Word for word, return the lines from the start of the entries below through the line that has "Theorem C1_score_over_led_segments (coverage_data".

**** Given records ****

(* ================================================================== *)
(** ** The claims on the screening modes *)

(** C1 (as amended): a row of the screening has as score the number of
    distinct leaders divided by the number of segments that have a leader; of
    the five entries of the contig, one per segment, those without a leader
    are left out of the list and of the denominator.  The same holds for the
    rows of the chimeric-subset extraction. *)
Theorem C1_score_over_led_segments (coverage_data : coverage_store)
    (rows : list score_row) (r : score_row) :
  quick_chimera_scan coverage_data = Ok rows -> In r rows ->
  exists contig_data,
    In (row_contig r, contig_data) coverage_data
    /\ 1000 <= contig_length_of contig_data
    /\ len (screening_entries contig_data) = 5
    /\ detailed_segment_leaders contig_data 5 (contig_length_of contig_data / 5)
         (contig_length_of contig_data) screening_min_coverage
       = Ok (screening_entries contig_data)
    /\ screening_leaders_of contig_data
       = Ok (filter is_leader (screening_entries contig_data))
    /\ row_unique_leaders r = unique_leader_count (screening_entries contig_data)
    /\ row_segments r = len (filter is_leader (screening_entries contig_data))
    /\ 0 < row_segments r
    /\ int_truediv (row_unique_leaders r) (row_segments r) = Ok (row_score r)
    /\ (forall min_score, float_ge (row_score r) min_score = true ->
          exists chimeric,
            identify_chimeric_contigs coverage_data min_score = Ok chimeric
            /\ In (row_contig r, row_score r, row_unique_leaders r) chimeric).
Proof.
  rewrite quick_chimera_scan_spec. intros H Hin. inversion H. subst rows. clear H.
  apply sorted_desc_in in Hin.
  destruct (row_account _ _ Hin)
    as [contig_data [Hitem [Hlen [Hl [Hu [Hs [Hb [H5 Hdiv]]]]]]]].
  exists contig_data.
  split; [exact Hitem|]. split; [exact Hlen|].
  split; [apply screening_entries_length|].
  split; [apply detailed_segment_leaders_spec|].
  split; [exact Hl|]. split; [exact Hu|]. split; [exact Hs|].
  split; [lia|]. split; [exact Hdiv|].
  intros min_score Hge. rewrite identify_chimeric_contigs_spec.
  eexists. split; [reflexivity|].
  apply sorted_desc_in.
  change (row_contig r, row_score r, row_unique_leaders r) with (chimeric_of_row r).
  apply in_map. apply filter_In. now split.
Qed.

Lemma C1_score_over_led_segments_witness :
  exists contig_data,
    In ("contig_1"%string, contig_data) store_gap
    /\ len (filter is_leader (screening_entries contig_data)) = 4
    /\ int_truediv 1 4 = Ok 0.25%float.
Proof.
  destruct (C1_score_over_led_segments store_gap
              [mkRow "contig_1"%string 0.25%float 1 4]
              (mkRow "contig_1"%string 0.25%float 1 4))
    as [contig_data [Hitem [_ [_ [_ [_ [_ [Hs [_ [Hdiv _]]]]]]]]]].
  - vm_compute. reflexivity.
  - now left.
  - exists contig_data. cbn [row_contig row_segments row_unique_leaders row_score] in *.
    repeat split; auto.
Defined.

(** C1 (as stated) fails on [store_gap]: the third of the five segments has no
    leader, one distinct leader leads the four others, and the score is 1/4,
    not 1/5. *)
Lemma C1_counterexample :
  let contig_data :=
    [("A"%string, [mkPoint 0 10; mkPoint 200 10; mkPoint 400 0; mkPoint 600 10;
                   mkPoint 800 10; mkPoint 1000 10])] in
  store_gap = [("contig_1"%string, contig_data)]
  /\ screening_entries contig_data
     = [Some "A"%string; Some "A"%string; None; Some "A"%string; Some "A"%string]
  /\ quick_chimera_scan store_gap = Ok [mkRow "contig_1"%string 0.25%float 1 4]
  /\ ~ (forall r, In r [mkRow "contig_1"%string 0.25%float 1 4] ->
          int_truediv (unique_leader_count (screening_entries contig_data))
            (len (screening_entries contig_data)) = Ok (row_score r)).
Proof.
  cbv zeta. split; [reflexivity|]. split; [vm_compute; reflexivity|].
  split; [vm_compute; reflexivity|].
  intros H. specialize (H _ (or_introl eq_refl)).
  apply (f_equal (fun res => match res with
                            | Ok score => PrimFloat.eqb score 0.25
                            | Raise _ => true
                            end)) in H.
  vm_compute in H. discriminate H.
Qed.

(** C4: every row of the screening has a score in [[0, 1]], which is the
    quotient of its number of distinct leaders by its number of segments. *)
Theorem C4_score_in_unit_interval (coverage_data : coverage_store)
    (rows : list score_row) (r : score_row) :
  quick_chimera_scan coverage_data = Ok rows -> In r rows ->
  int_truediv (row_unique_leaders r) (row_segments r) = Ok (row_score r)
  /\ float_ge (row_score r) 0 = true
  /\ float_ge 1 (row_score r) = true.
Proof.
  rewrite quick_chimera_scan_spec. intros H Hin. inversion H. subst rows. clear H.
  apply sorted_desc_in in Hin.
  destruct (row_account _ _ Hin) as [_ [_ [_ [_ [_ [_ [Hb [H5 Hdiv]]]]]]]].
  destruct (row_score_bounds r Hb H5 Hdiv) as [H0 [H1 _]].
  unfold float_ge. auto.
Qed.

Lemma C4_score_in_unit_interval_witness :
  int_truediv 2 5 = Ok 0.4%float
  /\ float_ge 0.4%float 0 = true
  /\ float_ge 1 0.4%float = true.
Proof.
  apply (C4_score_in_unit_interval store_two_leaders
           [mkRow "contig_3"%string 1%float 3 3;
            mkRow "contig_1"%string 0.4%float 2 5]
           (mkRow "contig_1"%string 0.4%float 2 5)).
  - vm_compute. reflexivity.
  - right. now left.
Defined.

(** C7: the screening never raises: the ratio is computed only for a contig
    whose list of segment leaders is not empty, a contig with an empty list
    adds no row to either screening, and every row has a positive number of
    segments, so that the division of the score, which raises on a zero
    divisor, never meets one. *)
Theorem C7_ratio_only_with_leaders (coverage_data : coverage_store)
    (min_score : float) (item : string * contig_cov)
    (chimera_scores : list score_row) (chimeric_contigs : list chimeric_row) :
  (exists rows,
     quick_chimera_scan coverage_data = Ok rows
     /\ forall r, In r rows ->
          0 < row_segments r
          /\ int_truediv (row_unique_leaders r) (row_segments r) = Ok (row_score r))
  /\ (exists chimeric, identify_chimeric_contigs coverage_data min_score = Ok chimeric)
  /\ (exists segment_leaders,
        screening_leaders_of (snd item) = Ok segment_leaders
        /\ (segment_leaders = [] ->
              quick_scan_step chimera_scores item = Ok chimera_scores
              /\ identify_step min_score chimeric_contigs item = Ok chimeric_contigs))
  /\ (forall unique_leaders, int_truediv unique_leaders 0 = Raise ZeroDivisionError).
Proof.
  split; [|split; [|split]].
  - rewrite quick_chimera_scan_spec. eexists. split; [reflexivity|].
    intros r Hin. apply sorted_desc_in in Hin.
    destruct (row_account _ _ Hin) as [_ [_ [_ [_ [_ [_ [Hb [_ Hdiv]]]]]]]].
    split; [lia | exact Hdiv].
  - rewrite identify_chimeric_contigs_spec. eauto.
  - rewrite screening_leaders_of_spec. eexists. split; [reflexivity|].
    intros Hnil.
    rewrite quick_scan_step_spec, identify_step_spec. unfold contig_rows.
    rewrite Hnil. rewrite orb_true_r. cbn [filter map]. now rewrite !app_nil_r.
  - reflexivity.
Qed.
(** The four cases of [Enter]. *)
Lemma enter_cases p w dp ps :
  let '(ev', w') := handleOnKeyDown p (mkKeyEvent K_Enter dp ps) w in
  defaultPrevented ev' = true /\ propagationStopped ev' = true /\
  (currentFocusedOption w = None -> showMenu w = true ->
     w' = toggleMenu p false w /\ showMenu w' = false /\
     trace w' = trace w ++ toggle_events p false) /\
  (currentFocusedOption w = None -> showMenu w = false ->
     w' = toggleMenu p true w /\ showMenu w' = true /\
     trace w' = trace w ++ toggle_events p true) /\
  (forall o, currentFocusedOption w = Some o -> showMenu w = true ->
     w' = selectOption p o w /\ trace w' = trace w ++ select_trace p o) /\
  (forall o, currentFocusedOption w = Some o -> showMenu w = false ->
     w' = toggleMenu p true (selectOption p o w) /\ showMenu w' = true /\
     trace w' = trace w ++ select_trace p o ++ toggle_events p true).
Proof.
  rewrite handle_enter. unfold andThen, skip.
  split; [reflexivity|]. split; [reflexivity|].
  repeat split; intros; repeat match goal with H : _ = _ |- _ => rewrite H end;
    simpl; rewrite ?toggleMenu_eq; simpl; try reflexivity.
  - apply selectOption_trace.
  - rewrite (proj1 (selectOption_trace p o w)), <- app_assoc. reflexivity.
Qed.

(** C5: [Enter] always consumes the event ([preventDefault] and
    [stopPropagation]); it calls [selectOption] exactly when an option is
    focused, and [toggleMenu (!showMenu)] exactly when (nothing is focused
    and the menu is open) or the menu is closed. So [Enter] on an open
    menu with no focus selects nothing and closes it, and [Enter] on an
    open menu with a focused option toggles only through the
    close-on-select policy of [selectOption]. *)
Theorem enter_key p w dp ps :
  let '(ev', w') := handleOnKeyDown p (mkKeyEvent K_Enter dp ps) w in
  defaultPrevented ev' = true /\ propagationStopped ev' = true /\
  (currentFocusedOption w = None -> showMenu w = true ->
     w' = toggleMenu p false w /\ showMenu w' = false /\
     trace w' = trace w ++ toggle_events p false) /\
  (currentFocusedOption w = None -> showMenu w = false ->
     w' = toggleMenu p true w /\ showMenu w' = true /\
     trace w' = trace w ++ toggle_events p true) /\
  (forall o, currentFocusedOption w = Some o -> showMenu w = true ->
     w' = selectOption p o w /\ trace w' = trace w ++ select_trace p o) /\
  (forall o, currentFocusedOption w = Some o -> showMenu w = false ->
     w' = toggleMenu p true (selectOption p o w) /\ showMenu w' = true /\
     trace w' = trace w ++ select_trace p o ++ toggle_events p true).
Proof. exact (enter_cases p w dp ps). Qed.

Example enter_open_unfocused_closes :
  let w := mkWorld true None [] in
  snd (handleOnKeyDown abc (mkKeyEvent K_Enter false false) w) =
  mkWorld false None [EToggleMenu false; EMenuClose].
Proof. reflexivity. Qed.

Example enter_closed_focused_reopens :
  let w := mkWorld false (Some (lopt "B" false)) [] in
  snd (handleOnKeyDown abc (mkKeyEvent K_Enter false false) w) =
  mkWorld true (Some (lopt "B" false))
    [ESelectOption (lopt "B" false); EOptionSelect (lopt "B" false);
     EToggleMenu false; EMenuClose; EToggleMenu true; EMenuOpen].
Proof. reflexivity. Qed.

Example escape_open_refires_open :
  let w := mkWorld true None [] in
  snd (handleOnKeyDown abc (mkKeyEvent K_Escape false false) w) =
  mkWorld true None [EToggleMenu true; EMenuOpen].
Proof. reflexivity. Qed.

****

Answer below:
(* ================================================================== *)
(** ** The claims on the screening modes *)

(** C1 (as amended): a row of the screening has as score the number of
    distinct leaders divided by the number of segments that have a leader; of
    the five entries of the contig, one per segment, those without a leader
    are left out of the list and of the denominator.  The same holds for the
    rows of the chimeric-subset extraction. *)
Theorem C1_score_over_led_segments (coverage_data : coverage_store)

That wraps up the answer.